━━━━━ EXCERPTED RECORDS ━━━━━
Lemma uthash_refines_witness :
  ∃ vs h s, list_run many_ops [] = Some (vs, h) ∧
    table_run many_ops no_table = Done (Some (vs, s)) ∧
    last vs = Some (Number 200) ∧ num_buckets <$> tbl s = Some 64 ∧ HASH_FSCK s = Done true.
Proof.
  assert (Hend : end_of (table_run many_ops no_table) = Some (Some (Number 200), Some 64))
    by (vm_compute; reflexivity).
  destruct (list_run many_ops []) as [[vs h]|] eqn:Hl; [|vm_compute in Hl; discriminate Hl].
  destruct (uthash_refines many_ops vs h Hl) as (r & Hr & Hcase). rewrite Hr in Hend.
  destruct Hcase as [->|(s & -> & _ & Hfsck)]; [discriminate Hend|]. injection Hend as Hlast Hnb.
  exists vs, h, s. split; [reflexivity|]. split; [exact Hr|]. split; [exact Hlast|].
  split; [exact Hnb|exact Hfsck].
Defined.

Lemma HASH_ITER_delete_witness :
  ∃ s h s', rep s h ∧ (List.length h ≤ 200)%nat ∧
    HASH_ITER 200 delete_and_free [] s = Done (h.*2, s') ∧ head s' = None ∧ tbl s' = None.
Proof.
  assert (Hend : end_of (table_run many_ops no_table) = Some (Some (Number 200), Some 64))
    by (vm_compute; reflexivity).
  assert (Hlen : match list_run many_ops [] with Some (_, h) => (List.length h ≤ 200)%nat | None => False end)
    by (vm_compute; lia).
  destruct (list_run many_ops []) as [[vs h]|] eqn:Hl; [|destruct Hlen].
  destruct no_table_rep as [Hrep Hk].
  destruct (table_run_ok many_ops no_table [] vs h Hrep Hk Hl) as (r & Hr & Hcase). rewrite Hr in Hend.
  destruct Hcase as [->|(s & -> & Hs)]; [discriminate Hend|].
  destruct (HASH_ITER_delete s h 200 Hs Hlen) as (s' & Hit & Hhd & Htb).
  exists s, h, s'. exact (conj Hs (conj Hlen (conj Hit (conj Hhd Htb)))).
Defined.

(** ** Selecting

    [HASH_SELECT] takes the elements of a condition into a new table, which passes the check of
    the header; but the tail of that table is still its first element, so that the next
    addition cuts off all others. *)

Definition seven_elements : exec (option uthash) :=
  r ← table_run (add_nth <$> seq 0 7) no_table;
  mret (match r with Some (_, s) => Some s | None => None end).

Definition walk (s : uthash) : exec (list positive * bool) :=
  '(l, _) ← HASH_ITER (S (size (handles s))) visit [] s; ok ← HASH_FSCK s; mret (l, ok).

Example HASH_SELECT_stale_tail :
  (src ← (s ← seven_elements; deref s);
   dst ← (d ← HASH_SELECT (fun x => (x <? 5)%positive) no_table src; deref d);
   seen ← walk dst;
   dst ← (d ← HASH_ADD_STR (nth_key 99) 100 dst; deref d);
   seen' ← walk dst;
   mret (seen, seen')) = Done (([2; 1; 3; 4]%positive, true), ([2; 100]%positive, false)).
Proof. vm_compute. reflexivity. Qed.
━━━━━
━━━━━ EXCERPTED RECORDS ━━━━━
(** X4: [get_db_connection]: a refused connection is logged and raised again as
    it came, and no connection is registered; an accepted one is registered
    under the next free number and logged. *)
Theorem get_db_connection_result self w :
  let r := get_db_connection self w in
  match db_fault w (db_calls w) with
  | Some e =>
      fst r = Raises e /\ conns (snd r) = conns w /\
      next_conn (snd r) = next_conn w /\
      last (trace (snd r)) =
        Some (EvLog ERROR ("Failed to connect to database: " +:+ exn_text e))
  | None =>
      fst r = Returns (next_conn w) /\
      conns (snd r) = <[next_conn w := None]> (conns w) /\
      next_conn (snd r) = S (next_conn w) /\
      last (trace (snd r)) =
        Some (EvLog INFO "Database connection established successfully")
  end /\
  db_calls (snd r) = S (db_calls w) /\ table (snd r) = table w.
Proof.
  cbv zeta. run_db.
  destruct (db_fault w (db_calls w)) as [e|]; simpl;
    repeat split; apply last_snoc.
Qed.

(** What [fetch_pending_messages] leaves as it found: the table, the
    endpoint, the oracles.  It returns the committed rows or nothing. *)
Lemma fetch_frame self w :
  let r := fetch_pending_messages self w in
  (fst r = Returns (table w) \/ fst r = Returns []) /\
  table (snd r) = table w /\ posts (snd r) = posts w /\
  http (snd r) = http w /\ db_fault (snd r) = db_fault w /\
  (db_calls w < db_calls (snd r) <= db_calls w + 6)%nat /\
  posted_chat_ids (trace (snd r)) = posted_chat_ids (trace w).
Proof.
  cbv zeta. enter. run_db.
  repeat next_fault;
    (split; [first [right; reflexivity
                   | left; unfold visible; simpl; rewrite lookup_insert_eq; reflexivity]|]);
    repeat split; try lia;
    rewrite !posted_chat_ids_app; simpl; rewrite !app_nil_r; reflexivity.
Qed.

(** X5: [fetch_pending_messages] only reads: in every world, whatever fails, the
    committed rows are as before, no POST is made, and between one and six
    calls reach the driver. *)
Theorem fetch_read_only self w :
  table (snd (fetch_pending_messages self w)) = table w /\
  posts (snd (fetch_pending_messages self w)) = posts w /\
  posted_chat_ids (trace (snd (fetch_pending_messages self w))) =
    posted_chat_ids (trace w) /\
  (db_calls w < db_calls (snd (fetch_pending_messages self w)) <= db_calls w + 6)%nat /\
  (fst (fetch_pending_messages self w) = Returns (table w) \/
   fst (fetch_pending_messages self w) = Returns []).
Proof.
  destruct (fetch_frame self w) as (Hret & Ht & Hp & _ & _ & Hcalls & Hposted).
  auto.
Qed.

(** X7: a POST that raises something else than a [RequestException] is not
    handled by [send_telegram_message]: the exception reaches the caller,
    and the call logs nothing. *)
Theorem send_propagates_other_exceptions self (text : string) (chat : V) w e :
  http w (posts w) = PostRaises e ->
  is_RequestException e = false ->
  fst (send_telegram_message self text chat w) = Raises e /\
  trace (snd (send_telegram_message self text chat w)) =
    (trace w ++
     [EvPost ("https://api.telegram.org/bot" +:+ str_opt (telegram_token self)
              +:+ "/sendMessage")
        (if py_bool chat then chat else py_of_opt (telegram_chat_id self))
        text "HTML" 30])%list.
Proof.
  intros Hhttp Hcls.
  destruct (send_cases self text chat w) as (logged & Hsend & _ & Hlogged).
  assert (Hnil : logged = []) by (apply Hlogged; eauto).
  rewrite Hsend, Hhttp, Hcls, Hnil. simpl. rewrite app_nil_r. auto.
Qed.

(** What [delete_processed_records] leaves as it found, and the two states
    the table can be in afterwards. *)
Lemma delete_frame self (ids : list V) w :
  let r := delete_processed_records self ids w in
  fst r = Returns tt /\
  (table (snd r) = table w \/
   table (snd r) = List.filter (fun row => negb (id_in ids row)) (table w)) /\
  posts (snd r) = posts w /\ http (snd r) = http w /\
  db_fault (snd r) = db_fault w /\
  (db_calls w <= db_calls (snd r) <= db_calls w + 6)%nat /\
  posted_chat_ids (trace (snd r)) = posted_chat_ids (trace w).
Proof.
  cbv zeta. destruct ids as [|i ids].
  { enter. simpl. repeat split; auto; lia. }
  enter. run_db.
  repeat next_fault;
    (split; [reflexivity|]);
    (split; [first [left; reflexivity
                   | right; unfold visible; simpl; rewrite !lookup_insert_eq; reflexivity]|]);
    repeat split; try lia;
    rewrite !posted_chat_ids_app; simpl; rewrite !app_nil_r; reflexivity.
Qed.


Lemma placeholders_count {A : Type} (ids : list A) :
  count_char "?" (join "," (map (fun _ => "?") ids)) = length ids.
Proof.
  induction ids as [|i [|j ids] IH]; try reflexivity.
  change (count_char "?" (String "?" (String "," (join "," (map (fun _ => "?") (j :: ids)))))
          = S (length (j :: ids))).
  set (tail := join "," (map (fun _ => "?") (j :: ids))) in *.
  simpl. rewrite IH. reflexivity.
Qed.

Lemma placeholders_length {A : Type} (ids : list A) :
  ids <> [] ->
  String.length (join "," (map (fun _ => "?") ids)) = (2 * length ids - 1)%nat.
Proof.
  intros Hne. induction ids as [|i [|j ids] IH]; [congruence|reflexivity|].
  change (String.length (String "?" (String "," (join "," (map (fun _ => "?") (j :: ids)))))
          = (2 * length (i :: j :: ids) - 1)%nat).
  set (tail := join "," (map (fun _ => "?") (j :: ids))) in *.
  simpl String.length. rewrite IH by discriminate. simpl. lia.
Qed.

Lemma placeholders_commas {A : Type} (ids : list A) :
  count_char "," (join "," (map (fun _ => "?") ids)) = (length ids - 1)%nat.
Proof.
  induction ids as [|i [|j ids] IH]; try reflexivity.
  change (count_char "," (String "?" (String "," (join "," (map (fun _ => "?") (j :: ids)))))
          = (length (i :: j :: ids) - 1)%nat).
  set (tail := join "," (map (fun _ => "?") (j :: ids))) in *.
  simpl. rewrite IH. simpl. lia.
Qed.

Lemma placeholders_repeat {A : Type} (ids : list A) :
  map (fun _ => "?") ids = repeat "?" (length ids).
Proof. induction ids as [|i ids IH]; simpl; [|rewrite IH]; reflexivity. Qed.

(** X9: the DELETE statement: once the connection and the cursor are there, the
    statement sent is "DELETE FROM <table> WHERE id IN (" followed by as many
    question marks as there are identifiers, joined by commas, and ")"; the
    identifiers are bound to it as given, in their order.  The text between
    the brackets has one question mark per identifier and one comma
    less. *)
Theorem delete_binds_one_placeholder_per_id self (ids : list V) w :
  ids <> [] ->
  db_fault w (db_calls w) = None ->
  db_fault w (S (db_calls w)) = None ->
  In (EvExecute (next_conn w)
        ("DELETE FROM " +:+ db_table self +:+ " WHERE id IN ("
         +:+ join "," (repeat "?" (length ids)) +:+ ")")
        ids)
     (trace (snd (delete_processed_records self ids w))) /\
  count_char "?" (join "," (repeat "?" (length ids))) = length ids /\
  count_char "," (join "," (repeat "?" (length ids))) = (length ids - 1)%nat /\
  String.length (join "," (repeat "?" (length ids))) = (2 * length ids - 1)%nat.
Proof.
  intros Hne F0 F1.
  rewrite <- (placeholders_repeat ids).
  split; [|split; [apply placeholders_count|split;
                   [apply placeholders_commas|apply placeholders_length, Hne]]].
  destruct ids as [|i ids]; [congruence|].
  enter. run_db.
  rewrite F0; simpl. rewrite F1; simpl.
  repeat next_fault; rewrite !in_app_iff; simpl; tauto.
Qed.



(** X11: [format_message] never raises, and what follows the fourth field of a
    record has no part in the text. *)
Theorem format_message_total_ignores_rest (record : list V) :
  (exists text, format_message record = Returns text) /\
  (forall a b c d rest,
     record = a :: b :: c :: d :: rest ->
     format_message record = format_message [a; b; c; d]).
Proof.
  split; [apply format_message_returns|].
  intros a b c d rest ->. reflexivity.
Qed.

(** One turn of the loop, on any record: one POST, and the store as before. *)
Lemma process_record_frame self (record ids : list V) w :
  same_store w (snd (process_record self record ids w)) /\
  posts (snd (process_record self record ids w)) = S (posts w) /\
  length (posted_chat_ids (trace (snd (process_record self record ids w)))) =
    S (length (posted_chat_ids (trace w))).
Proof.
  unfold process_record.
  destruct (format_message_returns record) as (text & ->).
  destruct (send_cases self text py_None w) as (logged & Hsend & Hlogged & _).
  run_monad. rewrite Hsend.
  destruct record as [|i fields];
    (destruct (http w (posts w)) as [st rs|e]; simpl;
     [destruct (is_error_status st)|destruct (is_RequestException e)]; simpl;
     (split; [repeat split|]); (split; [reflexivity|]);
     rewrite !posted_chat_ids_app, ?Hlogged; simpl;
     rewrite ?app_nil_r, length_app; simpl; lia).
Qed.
━━━━━
#### [EXERCISE GOAL]
Each line above that contains the word "split" must be copied.

#### [YOUR SOLUTION]
  exists vs, h, s. split; [reflexivity|]. split; [exact Hr|]. split; [exact Hlast|].
  split; [exact Hnb|exact Hfsck].
    repeat split; apply last_snoc.
    (split; [first [right; reflexivity
    repeat split; try lia;
  { enter. simpl. repeat split; auto; lia. }
    (split; [reflexivity|]);
    (split; [first [left; reflexivity
    repeat split; try lia;
  split; [|split; [apply placeholders_count|split;
  split; [apply format_message_returns|].
     (split; [repeat split|]); (split; [reflexivity|]);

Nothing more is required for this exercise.